Stored items
Definition promised (o : fsOp) (acts : list (act move)) : ans o → Prop :=
  match o with
  | OInsert ps => λ a, ∃ now,
      match a with
      | Ok rs => ∃ groups, did acts = mjoin groups ∧ Forall3 (insertedAs (again acts) now) ps groups rs
      | Err _ => Forall (insertMove now ps) (effects acts)
      end
  | OInsertTx _ _ | OGetTx _ _ | OList _ | OStats _ | OQueueList _ => λ _, effects acts = []
  | OGet id => λ a,
      match a with
      | Ok (Some row) => ∃ j, sawJob id j acts ∧ row = docToRow j
      | Ok None => sawNoJob id acts
      | Err _ => effects acts = []
      end
  | OFetch p => λ a,
      match a with
      | Ok rows => Z.of_nat (length rows) ≤ Z.max 0 (fp_Limit p) ∧ Forall2 (claimedAs p) (effects acts) rows
      | Err _ => Forall (λ m, ∃ id t, m = VClaim id (fp_WorkerID p) t (claimLease p t)) (effects acts)
      end
  | ORescue p => λ '(n, err),
      Forall (λ m, ∃ id, m = VRescue p id) (effects acts) ∧
      let k := Z.of_nat (length (effects acts)) in
      match err with None => n = k | Some _ => n ≤ k ≤ n + 1 end
  | OHeartbeat p => flagged (hp_ID p) (λ j, ownsDoc j (hp_WorkerID p) (hp_Attempt p)) (VRenew p) acts
  | OMarkStarted p => flagged (ms_ID p) (λ j, ownsDoc j (ms_WorkerID p) (ms_Attempt p)) (VStart p) acts
  | OSetState p => λ err,
      match err with
      | None => (∃ now, did acts = [VSettle p now]) ∨ sawNoJob (sp_ID p) acts
      | Some e => if errorsIs e ErrStaleClaim then ∃ j, sawJob (sp_ID p) j acts ∧ canSettle p j = false
                  else ∃ now, maybe (VSettle p now) acts
      end
  | OCancel id => λ err,
      match err with
      | None => ∃ now, did acts = [VCancel id now]
      | Some e => if errorsIs e ErrNotFound then sawNoJob id acts
                  else if errorsIs e ErrConflict then ∃ j, sawJob id j acts ∧ claimable j = false
                  else ∃ now, maybe (VCancel id now) acts
      end
  | ODelete id => λ err,
      match err with
      | None => ∃ j ms, did acts = VSees (JobRef id) (Some (DJob j)) :: VDelete id :: ms ∧
                  (ms = [] ∨ jd_UniqueKey j ≠ "" ∧ ms = [VFreeKey (jd_UniqueKey j)])
      | Some e => if errorsIs e ErrNotFound then sawNoJob id acts else maybe (VDelete id) acts
      end
  | OReschedule p => λ err,
      match err with
      | None => did acts = [VReschedule p]
      | Some e => if errorsIs e ErrNotFound then did acts = [] else maybe (VReschedule p) acts
      end
  | OQueueGet n => λ a,
      match a with
      | Ok row => (∃ q, did acts = [VSees (QueueRef n) (Some (DQueue q))] ∧ row = rowOfQueue q) ∨
                  ∃ now, row = mkQueueRow n false now now ∧ maybe (VQueueNew n now) acts
      | Err _ => ∃ now, maybe (VQueueNew n now) acts
      end
  | OSetPaused n b => λ err,
      ∃ now, match err with None => did acts = [VQueueSet n b now] | Some _ => maybe (VQueueSet n b now) acts end
  | OElect p => λ '(b, err),
      ∃ now, match b, err with
             | true, None => did acts = [VElect p now]
             | false, None => ∃ l, did acts = [VSees (LeaderRef (le_Name p)) (Some (DLeader l))] ∧
                                now < ld_ExpiresAt l ∧ ld_WorkerID l ≠ le_WorkerID p
             | _, Some _ => maybe (VElect p now) acts
             end
  | OResign p => λ err,
      match err with
      | None => did acts = [VResign p] ∨ did acts = [VSees (LeaderRef (lr_Name p)) None] ∨
                ∃ l, did acts = [VSees (LeaderRef (lr_Name p)) (Some (DLeader l))] ∧ ld_WorkerID l ≠ lr_WorkerID p
      | Some _ => maybe (VResign p) acts
      end
  | OCursorGet p => λ '(r, err),
      match err with
      | None => did acts = [VCursorNew p] ∧ r = mkScheduleCursorResult (UTC (cc_InitialAt p)) true ∨
                ∃ c, did acts = [VSees (CursorRef (cc_ID p)) (Some (DCursor c))] ∧ cr_At r = UTC (sd_At c) ∧
                  (cr_Created r = true → again acts)
      | Some _ => maybe (VCursorNew p) acts
      end
  | OCursorAdvance p => λ '(b, err),
      match err with
      | None => if b then did acts = [VCursorMove p] ∨
                          again acts ∧ ∃ c, did acts = [VSees (CursorRef (ca_ID p)) (Some (DCursor c))] ∧ sd_At c ≠ ca_Expected p
                else ∃ c, did acts = [VSees (CursorRef (ca_ID p)) (Some (DCursor c))] ∧ sd_At c ≠ ca_Expected p
      | Some _ => maybe (VCursorMove p) acts
      end
  end.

DESCRIPTION OF THE TASK:
Your task is to find every line above containing the word "VResign" and copy it.

RESULT BELOW:
      | None => did acts = [VResign p] ∨ did acts = [VSees (LeaderRef (lr_Name p)) None] ∨
      | Some _ => maybe (VResign p) acts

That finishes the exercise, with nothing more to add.